Who are You to say ppl “code that, but not that”? Write Your own code and contribute instead.
Because guys like You we have ethnic and religion wars all the time… “He’s buddist, we can’t let him sell bread here! We’ll starve until we’ll make our own bread, but we’ll not eat buddist bread!” ;P World would be better place without Your unproductive (and counterproductive) thoughts.
Hi, does anyone know where I can find the file called ‘extract’ or ‘extract.exe.’ The geniuses who coded an enormous package like Xfree86 and wrote a script like Xinstall.sh obviously forgot to include it in the package itself. I tried googling for it, but only came with umpteen number of Xfree86 installation guides, but no mention of where I could get the damn file. Thanks in advance for your help!
Did you hack on XFree? Have you hacked on KDE or GNOME?
I don’t think you have.
So please BE QUIET. If the XFree developers want to use those libs then go troll the Xpert list, not here.
Jesus christ. Anybody would think the world was ending.

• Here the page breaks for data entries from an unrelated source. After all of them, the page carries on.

(** The rest: enable, and let the card run. *)
Lemma rx_enable_run (s : E) (rest : M E unit) Q : mapped s -> layout_ok (lay s) -> rx_tail s = 0 ->
  (forall c, written E1K_RCTL (u32 (Z.lor rctl_config E1K_RCTL_EN)) (ecard s) c -> ring_ok (lay s) (eram s) c (Idle 0) 0) ->
  (forall s', up 0 0 s s' -> runs rest s' Q) ->
  runs (e1k_write E1K_RCTL (Z.lor rctl_config E1K_RCTL_EN) ;; rest) s Q.
Proof.
  intros Hm HL Ht Hok HQ. apply runs_bind, (write_runs_on base latency); [done|done|]. intros m w Hs.
  pose proof (write_reg (world s) E1K_RCTL (u32 (Z.lor rctl_config E1K_RCTL_EN)) ltac:(done) (u32_range _) ltac:(by intros [? _])) as Hw.
  pose proof (Hok _ Hw) as Ro. destruct (card_steps_keep _ 0 _ _ HL Hs _ Ro) as (ph & Ev). simpl in Ev.
  destruct (sends_idle _ _ _ _ (ev_sends _ _ _ _ _ _ _ _ Ev)) as [-> _]. apply HQ. destruct Hw as [_ (W1 & W2 & W3)].
  split; [split; [done|done|apply Ev|done]|done|done|]. destruct Ev as [A1 A2 A3 A4 A5]. unfold traffic in *. rewrite W1 in A2. rewrite W2, W3 in A3. rewrite W3 in A4. by split.
Qed.

Lemma ups_rx_rest : ups 0 0 (e1k_write E1K_REG_ITR 0 ;; e1k_write E1K_REG_RDTR 0 ;; e1k_write E1K_REG_RADV 0 ;; e1k_write E1K_RDT (NUM_RX_DESC - 1) ;;
  e1k_read E1K_REG_STATUS ;; e1k_read E1K_RDH ;; e1k_read E1K_RDT ;; e1k_read E1K_RCTL ;; e1k_read E1K_RDBAL ;; e1k_read E1K_RDLEN ;; mret tt).
Proof.
  do 3 (apply ups_bind; [apply ups_write; [done|not_ring|done]|]; intros _). apply ups_bind; [exact (ups_tail 0 0)|]. intros _.
  do 6 (apply ups_bind; [by apply ups_read|]; intros _). apply ups_ret.
Qed.

Section Up2.
Context `{KernelHeap}.

(** Four areas, two owned through [es] and two through [ds]. *)
Lemma layout_of h es ds al L : heap_inv h (es ++ ds ++ al) ->
  owns ds (l_txr L) (l_txr L + 128) -> owns ds (l_txb L) (l_txb L + 16384) -> apart_areas (l_txr L) 128 (l_txb L) 16384 ->
  owns es (l_rxr L) (l_rxr L + 512) -> owns es (l_rxb L) (l_rxb L + 65536) -> apart_areas (l_rxr L) 512 (l_rxb L) 65536 -> layout_ok L.
Proof.
  intros Hi T1 T2 T3 R1 R2 R3.
  assert (forall a b c d, owns es a b -> owns ds c d -> b <= c \/ d <= a) as D.
  { intros a b c d Ha Hc. apply (owns_disjoint h es (ds ++ al)); [done|done|by apply owns_app_l]. }
  pose proof (D _ _ _ _ R1 T1). pose proof (D _ _ _ _ R1 T2). pose proof (D _ _ _ _ R2 T1). pose proof (D _ _ _ _ R2 T2).
  pose proof (owns_bounds _ _ _ _ Hi (owns_app_l _ _ _ _ R1)). pose proof (owns_bounds _ _ _ _ Hi (owns_app_l _ _ _ _ R2)).
  pose proof (owns_bounds _ _ _ _ Hi (owns_app_r es _ _ _ (owns_app_l _ al _ _ T1))).
  pose proof (owns_bounds _ _ _ _ Hi (owns_app_r es _ _ _ (owns_app_l _ al _ _ T2))). pose proof (inv_end _ _ Hi).
  unfold apart_areas in *. split; try lia; unfold apart_areas; lia.
Qed.

Record rx_made (s s' : E) (al ds es : list blk) : Prop := {
  rm_ok : nic_ok s' (Idle 0) 0;
  rm_heap : heap_inv (eheap s') (es ++ ds ++ al);
  rm_kept : kept al (eram s) (eram s');
  rm_ring : owns es (rx_ring s') (rx_ring s' + 512);
  rm_bufs : owns es (rx_bufs s') (rx_bufs s' + 65536);
  rm_tx : tx_ring s' = tx_ring s /\ tx_bufs s' = tx_bufs s;
  rm_wire : wire (ecard s') = wire (ecard s);
  rm_traffic : traffic (ecard s') = traffic (ecard s)
}.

> Did you hack on XFree? Have you hacked on KDE or GNOME?
> I don’t think you have.
Actually yes I did. Worked on Balsa for a long time, provided patches to GNOME in general, contributed to GALEON in it’s starting phase, wrote CVSGnome and Atlantis (native GNOME Webbrowser). Last named are my own projects started form scratch.
http://mirrors.egwn.net/cvsgnome/
http://www.gnome.org/~chrisime/random/ui/ (scroll down to the last picture for a screenshot of Atlantis)
wow nice flame war where’s my fire proof underwear?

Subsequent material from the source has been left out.